Materials provided Start Marker
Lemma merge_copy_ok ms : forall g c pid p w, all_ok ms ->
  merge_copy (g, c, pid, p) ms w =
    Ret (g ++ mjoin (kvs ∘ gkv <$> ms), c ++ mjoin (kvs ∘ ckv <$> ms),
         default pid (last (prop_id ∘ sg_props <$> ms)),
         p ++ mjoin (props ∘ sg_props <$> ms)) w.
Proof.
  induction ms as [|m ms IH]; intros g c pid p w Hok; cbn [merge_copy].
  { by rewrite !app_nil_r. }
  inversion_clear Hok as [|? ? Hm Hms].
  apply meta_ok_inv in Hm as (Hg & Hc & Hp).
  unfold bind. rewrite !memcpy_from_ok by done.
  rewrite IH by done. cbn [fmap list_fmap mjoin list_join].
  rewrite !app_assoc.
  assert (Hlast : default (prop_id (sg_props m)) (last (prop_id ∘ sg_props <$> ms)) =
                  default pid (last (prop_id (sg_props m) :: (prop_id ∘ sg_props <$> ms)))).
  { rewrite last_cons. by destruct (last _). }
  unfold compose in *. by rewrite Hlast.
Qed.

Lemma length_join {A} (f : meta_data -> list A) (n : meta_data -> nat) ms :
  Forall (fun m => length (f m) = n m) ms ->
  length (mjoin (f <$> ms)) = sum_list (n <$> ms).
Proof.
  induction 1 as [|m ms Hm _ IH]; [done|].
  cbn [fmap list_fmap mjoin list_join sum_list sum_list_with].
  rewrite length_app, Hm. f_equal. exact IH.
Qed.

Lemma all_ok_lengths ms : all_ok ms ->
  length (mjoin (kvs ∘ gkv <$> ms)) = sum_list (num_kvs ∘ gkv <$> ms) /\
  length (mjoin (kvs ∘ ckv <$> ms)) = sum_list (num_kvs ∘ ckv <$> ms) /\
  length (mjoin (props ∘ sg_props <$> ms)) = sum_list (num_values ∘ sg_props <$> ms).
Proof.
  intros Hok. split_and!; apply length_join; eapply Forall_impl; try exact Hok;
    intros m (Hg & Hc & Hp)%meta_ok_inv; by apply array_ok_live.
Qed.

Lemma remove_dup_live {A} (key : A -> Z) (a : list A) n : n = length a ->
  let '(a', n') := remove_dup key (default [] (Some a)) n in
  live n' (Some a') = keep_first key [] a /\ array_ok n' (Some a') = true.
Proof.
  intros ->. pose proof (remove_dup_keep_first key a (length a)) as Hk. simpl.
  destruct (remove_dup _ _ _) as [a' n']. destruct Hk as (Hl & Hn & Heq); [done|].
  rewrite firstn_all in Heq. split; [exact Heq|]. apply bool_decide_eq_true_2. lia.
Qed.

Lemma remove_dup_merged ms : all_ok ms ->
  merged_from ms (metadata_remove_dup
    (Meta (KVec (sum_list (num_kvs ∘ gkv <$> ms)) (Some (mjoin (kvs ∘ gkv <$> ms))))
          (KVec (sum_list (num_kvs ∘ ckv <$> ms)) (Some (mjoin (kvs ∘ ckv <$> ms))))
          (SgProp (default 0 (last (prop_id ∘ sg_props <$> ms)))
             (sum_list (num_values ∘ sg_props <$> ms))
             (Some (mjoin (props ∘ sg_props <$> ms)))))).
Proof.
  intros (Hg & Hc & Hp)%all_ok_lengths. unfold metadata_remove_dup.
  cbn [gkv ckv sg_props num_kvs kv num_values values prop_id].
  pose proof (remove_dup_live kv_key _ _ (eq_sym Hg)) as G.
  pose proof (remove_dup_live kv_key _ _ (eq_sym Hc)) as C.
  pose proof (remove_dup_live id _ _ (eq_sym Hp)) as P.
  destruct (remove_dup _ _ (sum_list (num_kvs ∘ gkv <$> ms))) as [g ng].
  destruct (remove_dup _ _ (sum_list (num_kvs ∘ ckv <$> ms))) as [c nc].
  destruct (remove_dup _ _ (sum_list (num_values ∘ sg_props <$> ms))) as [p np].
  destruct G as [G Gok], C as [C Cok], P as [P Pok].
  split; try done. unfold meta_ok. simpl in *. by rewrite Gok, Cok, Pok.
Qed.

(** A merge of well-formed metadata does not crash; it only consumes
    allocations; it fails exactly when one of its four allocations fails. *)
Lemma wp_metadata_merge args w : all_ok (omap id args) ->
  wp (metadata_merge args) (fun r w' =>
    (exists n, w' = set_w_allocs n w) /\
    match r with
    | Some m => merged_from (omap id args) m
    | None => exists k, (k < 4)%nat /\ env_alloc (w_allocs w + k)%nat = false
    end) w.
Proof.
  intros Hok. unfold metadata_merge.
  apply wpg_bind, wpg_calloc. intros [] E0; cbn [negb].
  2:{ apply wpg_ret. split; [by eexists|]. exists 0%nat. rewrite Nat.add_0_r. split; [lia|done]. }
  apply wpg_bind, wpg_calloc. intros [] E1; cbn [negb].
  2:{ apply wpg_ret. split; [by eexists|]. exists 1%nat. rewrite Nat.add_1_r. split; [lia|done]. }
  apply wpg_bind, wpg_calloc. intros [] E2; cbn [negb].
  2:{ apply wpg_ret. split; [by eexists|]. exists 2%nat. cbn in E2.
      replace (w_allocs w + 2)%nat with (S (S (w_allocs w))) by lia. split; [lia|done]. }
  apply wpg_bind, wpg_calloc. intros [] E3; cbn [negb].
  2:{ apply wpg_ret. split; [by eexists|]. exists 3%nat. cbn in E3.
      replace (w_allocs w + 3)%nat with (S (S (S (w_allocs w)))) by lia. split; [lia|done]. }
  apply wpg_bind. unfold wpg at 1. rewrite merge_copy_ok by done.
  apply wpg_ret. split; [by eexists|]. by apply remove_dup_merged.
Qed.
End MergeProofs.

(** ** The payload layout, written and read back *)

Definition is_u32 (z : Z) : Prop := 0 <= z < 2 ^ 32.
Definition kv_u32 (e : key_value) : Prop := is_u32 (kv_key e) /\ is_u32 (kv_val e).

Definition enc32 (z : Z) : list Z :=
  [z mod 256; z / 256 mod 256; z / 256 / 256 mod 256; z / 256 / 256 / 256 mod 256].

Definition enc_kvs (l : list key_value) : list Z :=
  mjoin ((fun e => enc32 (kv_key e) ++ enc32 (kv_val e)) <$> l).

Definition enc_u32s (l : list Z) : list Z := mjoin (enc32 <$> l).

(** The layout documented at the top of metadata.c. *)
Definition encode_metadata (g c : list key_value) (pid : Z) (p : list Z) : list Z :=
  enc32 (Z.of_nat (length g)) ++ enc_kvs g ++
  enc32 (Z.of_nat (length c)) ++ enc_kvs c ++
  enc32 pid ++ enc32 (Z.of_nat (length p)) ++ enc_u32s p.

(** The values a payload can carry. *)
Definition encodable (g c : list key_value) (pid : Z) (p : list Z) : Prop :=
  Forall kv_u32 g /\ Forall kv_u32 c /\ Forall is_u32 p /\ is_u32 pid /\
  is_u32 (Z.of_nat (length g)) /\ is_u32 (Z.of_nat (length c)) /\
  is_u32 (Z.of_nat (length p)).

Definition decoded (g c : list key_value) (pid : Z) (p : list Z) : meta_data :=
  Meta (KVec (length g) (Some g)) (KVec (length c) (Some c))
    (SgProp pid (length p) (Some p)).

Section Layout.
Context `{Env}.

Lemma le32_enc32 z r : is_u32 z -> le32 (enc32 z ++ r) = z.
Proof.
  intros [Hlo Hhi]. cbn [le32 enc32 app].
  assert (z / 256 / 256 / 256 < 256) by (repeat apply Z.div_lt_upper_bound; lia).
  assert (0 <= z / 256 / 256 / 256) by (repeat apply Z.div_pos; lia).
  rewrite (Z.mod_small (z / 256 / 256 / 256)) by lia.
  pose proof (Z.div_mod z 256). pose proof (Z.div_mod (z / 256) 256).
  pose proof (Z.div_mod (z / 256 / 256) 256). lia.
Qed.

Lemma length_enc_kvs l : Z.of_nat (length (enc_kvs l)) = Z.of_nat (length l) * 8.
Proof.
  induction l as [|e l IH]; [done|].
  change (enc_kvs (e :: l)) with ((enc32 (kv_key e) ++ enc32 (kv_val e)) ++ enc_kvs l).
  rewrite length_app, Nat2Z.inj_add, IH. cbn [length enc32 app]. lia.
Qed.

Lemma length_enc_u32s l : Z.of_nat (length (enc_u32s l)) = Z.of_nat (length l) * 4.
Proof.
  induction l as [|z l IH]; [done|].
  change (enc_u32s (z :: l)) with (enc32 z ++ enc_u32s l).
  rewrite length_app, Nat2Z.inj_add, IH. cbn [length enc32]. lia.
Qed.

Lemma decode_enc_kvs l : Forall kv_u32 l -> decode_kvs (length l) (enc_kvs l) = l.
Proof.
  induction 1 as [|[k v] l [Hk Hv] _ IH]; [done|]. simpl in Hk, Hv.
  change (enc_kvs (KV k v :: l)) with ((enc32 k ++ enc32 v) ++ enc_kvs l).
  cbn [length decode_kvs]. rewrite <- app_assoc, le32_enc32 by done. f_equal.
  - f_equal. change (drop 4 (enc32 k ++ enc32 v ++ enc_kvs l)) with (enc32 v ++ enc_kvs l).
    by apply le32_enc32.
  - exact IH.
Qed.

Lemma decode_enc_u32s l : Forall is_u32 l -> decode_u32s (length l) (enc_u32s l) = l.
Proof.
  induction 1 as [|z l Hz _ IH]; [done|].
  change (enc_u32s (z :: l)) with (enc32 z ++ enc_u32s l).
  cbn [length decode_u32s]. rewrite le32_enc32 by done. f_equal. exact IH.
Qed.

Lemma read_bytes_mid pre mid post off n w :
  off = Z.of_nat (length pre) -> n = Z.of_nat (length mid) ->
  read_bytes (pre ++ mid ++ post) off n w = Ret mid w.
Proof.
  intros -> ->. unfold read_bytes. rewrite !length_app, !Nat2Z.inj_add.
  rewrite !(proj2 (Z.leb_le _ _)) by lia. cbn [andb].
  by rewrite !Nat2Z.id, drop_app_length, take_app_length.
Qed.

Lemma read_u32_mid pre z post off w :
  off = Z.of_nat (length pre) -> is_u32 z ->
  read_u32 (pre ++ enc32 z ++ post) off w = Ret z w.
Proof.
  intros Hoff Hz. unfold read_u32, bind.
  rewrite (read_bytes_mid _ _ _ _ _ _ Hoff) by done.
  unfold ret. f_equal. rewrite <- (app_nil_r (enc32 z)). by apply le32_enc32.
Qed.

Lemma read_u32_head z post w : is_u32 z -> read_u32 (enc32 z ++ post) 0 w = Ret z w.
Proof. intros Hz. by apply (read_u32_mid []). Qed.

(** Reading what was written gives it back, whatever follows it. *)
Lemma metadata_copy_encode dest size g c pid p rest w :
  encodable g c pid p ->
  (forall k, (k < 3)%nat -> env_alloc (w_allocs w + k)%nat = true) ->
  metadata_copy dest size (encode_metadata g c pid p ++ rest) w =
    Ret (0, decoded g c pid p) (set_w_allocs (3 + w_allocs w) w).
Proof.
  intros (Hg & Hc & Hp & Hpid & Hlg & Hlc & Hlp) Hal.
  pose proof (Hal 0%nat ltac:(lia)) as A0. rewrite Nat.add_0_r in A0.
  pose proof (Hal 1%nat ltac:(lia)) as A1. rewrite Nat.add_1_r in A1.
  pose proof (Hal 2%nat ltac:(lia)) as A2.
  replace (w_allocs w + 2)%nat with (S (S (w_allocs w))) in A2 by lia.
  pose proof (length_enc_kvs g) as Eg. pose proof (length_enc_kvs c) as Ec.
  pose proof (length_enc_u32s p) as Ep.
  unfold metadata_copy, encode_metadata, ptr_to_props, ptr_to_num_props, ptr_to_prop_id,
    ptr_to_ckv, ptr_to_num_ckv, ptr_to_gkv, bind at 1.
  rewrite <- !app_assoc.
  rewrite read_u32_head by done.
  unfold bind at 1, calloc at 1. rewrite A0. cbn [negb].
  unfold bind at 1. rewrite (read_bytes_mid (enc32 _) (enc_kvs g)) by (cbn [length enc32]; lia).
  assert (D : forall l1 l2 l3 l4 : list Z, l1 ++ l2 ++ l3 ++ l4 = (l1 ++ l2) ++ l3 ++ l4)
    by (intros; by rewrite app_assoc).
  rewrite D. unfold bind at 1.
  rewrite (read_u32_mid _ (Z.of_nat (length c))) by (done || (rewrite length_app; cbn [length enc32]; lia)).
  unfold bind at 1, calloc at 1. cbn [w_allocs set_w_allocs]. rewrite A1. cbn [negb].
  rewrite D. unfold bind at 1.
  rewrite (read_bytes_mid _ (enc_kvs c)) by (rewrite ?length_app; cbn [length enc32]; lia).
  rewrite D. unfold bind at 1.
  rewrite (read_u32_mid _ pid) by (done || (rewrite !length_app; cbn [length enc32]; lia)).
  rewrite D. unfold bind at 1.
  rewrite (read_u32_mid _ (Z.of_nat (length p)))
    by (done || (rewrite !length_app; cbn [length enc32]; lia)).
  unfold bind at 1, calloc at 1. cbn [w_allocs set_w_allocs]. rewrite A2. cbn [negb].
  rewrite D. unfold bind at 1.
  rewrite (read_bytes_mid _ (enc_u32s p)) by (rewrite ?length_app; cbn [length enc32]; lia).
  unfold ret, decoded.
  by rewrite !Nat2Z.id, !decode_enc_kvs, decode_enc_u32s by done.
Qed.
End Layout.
Materials provided End Marker
Materials provided Start Marker
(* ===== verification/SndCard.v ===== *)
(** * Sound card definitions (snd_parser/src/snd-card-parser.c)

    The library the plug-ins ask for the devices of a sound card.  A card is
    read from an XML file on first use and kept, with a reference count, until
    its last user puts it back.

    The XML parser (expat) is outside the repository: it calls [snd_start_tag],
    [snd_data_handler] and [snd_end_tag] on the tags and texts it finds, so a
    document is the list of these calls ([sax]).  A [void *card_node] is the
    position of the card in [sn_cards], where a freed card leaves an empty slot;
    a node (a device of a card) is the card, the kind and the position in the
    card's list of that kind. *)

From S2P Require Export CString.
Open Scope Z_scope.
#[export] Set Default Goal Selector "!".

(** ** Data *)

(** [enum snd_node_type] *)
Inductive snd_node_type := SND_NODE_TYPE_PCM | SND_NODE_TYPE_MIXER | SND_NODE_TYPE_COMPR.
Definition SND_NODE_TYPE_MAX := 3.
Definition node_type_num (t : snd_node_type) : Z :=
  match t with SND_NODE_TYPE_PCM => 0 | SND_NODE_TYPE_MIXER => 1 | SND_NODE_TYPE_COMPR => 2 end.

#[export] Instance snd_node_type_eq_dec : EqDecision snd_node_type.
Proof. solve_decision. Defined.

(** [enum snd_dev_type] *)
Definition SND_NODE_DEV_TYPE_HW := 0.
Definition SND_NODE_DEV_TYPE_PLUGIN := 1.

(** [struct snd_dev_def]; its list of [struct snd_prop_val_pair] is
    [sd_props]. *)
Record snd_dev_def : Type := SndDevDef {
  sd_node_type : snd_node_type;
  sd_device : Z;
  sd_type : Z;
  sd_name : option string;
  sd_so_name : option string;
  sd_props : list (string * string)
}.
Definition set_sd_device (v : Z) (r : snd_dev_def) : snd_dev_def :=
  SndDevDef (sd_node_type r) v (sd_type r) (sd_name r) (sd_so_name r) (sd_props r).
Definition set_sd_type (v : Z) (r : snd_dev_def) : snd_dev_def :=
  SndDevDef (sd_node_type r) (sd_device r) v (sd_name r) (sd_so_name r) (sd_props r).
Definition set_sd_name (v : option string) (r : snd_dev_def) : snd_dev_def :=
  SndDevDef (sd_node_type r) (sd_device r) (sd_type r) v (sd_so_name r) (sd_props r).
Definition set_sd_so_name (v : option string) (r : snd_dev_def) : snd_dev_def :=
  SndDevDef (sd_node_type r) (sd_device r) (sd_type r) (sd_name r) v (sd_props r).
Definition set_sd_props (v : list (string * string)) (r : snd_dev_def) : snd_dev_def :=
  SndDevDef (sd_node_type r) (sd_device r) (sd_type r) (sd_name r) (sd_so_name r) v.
Materials provided End Marker
§ Exercise instructions: Above are the records; print exactly the lines from the line with "destruct (remove_dup _ _ (sum_list (num_values" to the line with "apply wpg_bind, wpg_calloc. intros [] E0;", including both, and nothing else.

§ Answer for the task:
  destruct (remove_dup _ _ (sum_list (num_values ∘ sg_props <$> ms))) as [p np].
  destruct G as [G Gok], C as [C Cok], P as [P Pok].
  split; try done. unfold meta_ok. simpl in *. by rewrite Gok, Cok, Pok.
Qed.

(** A merge of well-formed metadata does not crash; it only consumes
    allocations; it fails exactly when one of its four allocations fails. *)
Lemma wp_metadata_merge args w : all_ok (omap id args) ->
  wp (metadata_merge args) (fun r w' =>
    (exists n, w' = set_w_allocs n w) /\
    match r with
    | Some m => merged_from (omap id args) m
    | None => exists k, (k < 4)%nat /\ env_alloc (w_allocs w + k)%nat = false
    end) w.
Proof.
  intros Hok. unfold metadata_merge.
  apply wpg_bind, wpg_calloc. intros [] E0; cbn [negb].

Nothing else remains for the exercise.